O Provimento nº 216/2026 do CNJ inaugura uma nova perspectiva para a recuperação judicial do produtor rural. Entre as diretrizes estabelecidas, ganha especial relevância a distinção entre o verdadeiro ato cooperativo, fundado no mutualismo, e as operações que, embora praticadas por cooperativas, assumem características típicas de mercado.
Essa diferenciação é importante porque afasta leituras automáticas e puramente formais. Nem toda relação firmada com cooperativa pode receber, indistintamente, o mesmo tratamento jurídico, sem considerar a natureza econômica concreta da operação. O ponto central passa a ser o conteúdo do negócio, e não apenas a forma sob a qual ele foi celebrado.
Na prática, isso significa que nem todo crédito originado de relação com cooperativa deve permanecer fora da recuperação judicial. Quando a operação deixa de refletir cooperação genuína e passa a reproduzir lógica negocial própria do mercado, com estrutura semelhante à de operações financeiras comuns, mostra-se legítima a discussão sobre sua sujeição ao regime concursal.

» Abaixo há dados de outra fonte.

(** The node pinned to an id is the first that has it. *)
Lemma pinned_lookup (node_public_id : list Z → list Z) nodes id :
  pinned_nodes node_fingerprint node_public_id nodes !! id =
    position (λ n, bool_decide (node_public_id (node_fingerprint n) = id)) nodes.
Proof.
  unfold pinned_nodes. assert (∀ pos out, pin_from node_fingerprint node_public_id pos nodes out !! id =
    match out !! id with Some i => Some i | None =>
      (λ i, (pos + i)%nat) <$> position (λ n, bool_decide (node_public_id (node_fingerprint n) = id)) nodes end) as Hgo.
  { induction nodes as [|n nodes IH]; intros pos out; cbn [pin_from position]; [by destruct (out !! id)|].
    rewrite IH. case_bool_decide as E.
    - rewrite E. destruct (out !! id) eqn:Eo; [by rewrite Eo|]. rewrite lookup_insert_eq. cbn. f_equal. lia.
    - assert ((match out !! node_public_id (node_fingerprint n) with Some _ => out | None => <[node_public_id (node_fingerprint n) := pos]> out end) !! id
        = out !! id) as -> by (case_match; [done|by rewrite lookup_insert_ne]).
      destruct (out !! id); [done|]. destruct (position _ nodes); cbn; [|done]. f_equal. lia. }
  rewrite Hgo, lookup_empty. by destruct (position _ nodes).
Qed.

(** What a run keeps of the configuration. *)
Lemma run_group USIZE configured configs nodes time es w rid r :
  0 < USIZE → run USIZE configured (start node_fingerprint configs nodes time) es = Some w → requests w !! rid = Some r →
  ∃ config g, config ∈ configs ∧ g_name config = r_group r ∧ groups w !! r_group r = Some g ∧ request_ok USIZE configured g r ∧
    members g = members (build_group (NodeIndex_new node_fingerprint nodes) config) ∧
    kind g = kind (build_group (NodeIndex_new node_fingerprint nodes) config).
Proof.
  intros Hu Hrun Hr. pose proof (world_run_ok USIZE Hu configured _ es _ _ (start_ok USIZE configured configs nodes time Hu) Hrun) as Hw.
  destruct (wo_request _ _ _ _ Hw rid r Hr) as (g & Hg & Hok). pose proof (wo_static _ _ _ _ Hw) as Hs.
  apply (f_equal (λ m, m !! r_group r)) in Hs. rewrite !lookup_fmap, Hg in Hs. cbn in Hs. symmetry in Hs.
  apply fmap_Some in Hs as (g0 & (config & H1 & H2 & ->)%build_groups_lookup & [= E1 E2]). exists config, g. by split_and!.
Qed.

(** C24. What a request to a group gets. However requests to the groups of a
    configuration interleave, and whatever the network answers: a request dials
    members of its group only; in a group with a fixed choice it dials that choice
    alone, and the group has no member when the choice is missing.  A connection comes
    from a configured member the request dialled, a node whose fingerprint the group
    lists, and to that node, once, its traffic is credited; a request that gets no
    connection is credited to none.  It is told the group is unavailable only after it
    dialled everyone: the fixed choice, each member of a fallback group once, or, in
    order and behind at most one sticky member, each member of a url-test group (once,
    unless the counter of probes wraps around meanwhile).  Otherwise it is told that
    the member a concurrent request had just picked failed, or it ran into its
    deadline. *)
Theorem groups_connect_spec USIZE configured configs nodes time es w rid r :
  0 < USIZE → run USIZE configured (start node_fingerprint configs nodes time) es = Some w → requests w !! rid = Some r →
  ∃ config g, config ∈ configs ∧ g_name config = r_group r ∧ groups w !! r_group r = Some g ∧
    let len := length (members g) in
    Forall (λ i, (i < len)%nat) (r_tried r) ∧
    (kind g = KSelect → (r_tried r = [] ∨ r_tried r = [O]) ∧
      members g = option_list (NodeIndex_selected_member (NodeIndex_new node_fingerprint nodes) config)) ∧
    match r_pc r with
    | Connected i => ∃ node n, members g !! i = Some node ∧ configured node = true ∧ i ∈ r_tried r ∧ r_noted r = [node] ∧
        nodes !! node = Some n ∧ node_fingerprint n ∈ g_members config
    | Unavailable => r_noted r = [] ∧
        match kind g with
        | KSelect => r_tried r = match len with O => [] | _ => [O] end
        | KFallback => Permutation (r_tried r) (seq 0 len)
        | KUrlTest => len = O ∧ r_tried r = [] ∨
            ∃ pre base, (length pre <= 1)%nat ∧ r_tried r = pre ++ scan_order USIZE base len len ∧ 0 <= base < USIZE ∧
              (base + Z.of_nat len <= USIZE → Permutation (scan_order USIZE base len len) (seq 0 len))
        end
    | PickFailed i => kind g = KUrlTest ∧ r_noted r = [] ∧ last (r_tried r) = Some i
    | Abandoned => r_noted r = []
    | _ => True
    end.
Proof.
  intros Hu Hrun Hr. destruct (run_group _ _ _ _ _ _ _ _ _ Hu Hrun Hr) as (config & g & H1 & H2 & H3 & [Hpc Hm Hs] & Em & Ek).
  exists config, g. do 3 (split; [done|]). split; [exact Hm|]. split.
  { intros K. split; [by apply Hs|]. rewrite Em. rewrite Ek in K. cbn in K |- *. destruct (g_type config); try done.
    all: by destruct (NodeIndex_selected_member _ config). }
  unfold pc_ok in Hpc. destruct (r_pc r); try done.
  - destruct Hpc as (node & P1 & P2 & P3 & P4). destruct (build_group_members nodes config node) as (n & N1 & N2).
    { rewrite <- Em. by eapply list_elem_of_lookup_2. }
    by exists node, n.
  - destruct Hpc as (P1 & (pre & _ & ->) & P3). rewrite last_snoc. by split_and!.
  - destruct Hpc as [P1 P2]. split; [done|]. unfold exhausted, len_ in P2. destruct (kind g); [done|..].
    + destruct P2 as [st ->]. destruct (length (members g)) eqn:El; [done|]. apply rotation_permutation; lia.
    + destruct P2 as [?|(pre & base & O & B & ->)]; [by left|]. right. exists pre, base. split; [destruct O as [->|(i & -> & _)]; simpl; lia|]. split; [done|]. split; [done|].
      intros Hw. destruct (length (members g)) eqn:El; [done|]. apply scan_permutation; lia.
Qed.
End built.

Essa mudança de enfoque tende a ser positiva para os produtores rurais, sobretudo em um cenário em que as cooperativas detêm participação expressiva no crédito rural. A adoção de um critério mais aderente à realidade econômica das operações contribui para maior equilíbrio nas negociações e para uma compreensão mais precisa sobre quais créditos efetivamente devem se submeter aos efeitos da recuperação judicial.
O provimento também sinaliza a importância de uma condução mais técnica e organizada dos pedidos recuperacionais. A recuperação judicial do produtor rural exige transparência, consistência documental e planejamento, em linha com a complexidade econômica que normalmente envolve a atividade e sua estrutura de endividamento.
Ao reforçar essas diretrizes, o CNJ favorece um ambiente de maior previsibilidade e racionalidade no tratamento da crise do produtor rural. Ainda que o provimento imponha critérios mais rigorosos para o processamento do pedido de recuperação judicial, esse grau de exigência é compatível com a complexidade do procedimento, que demanda organização, consistência técnica e assessoria jurídica especializada.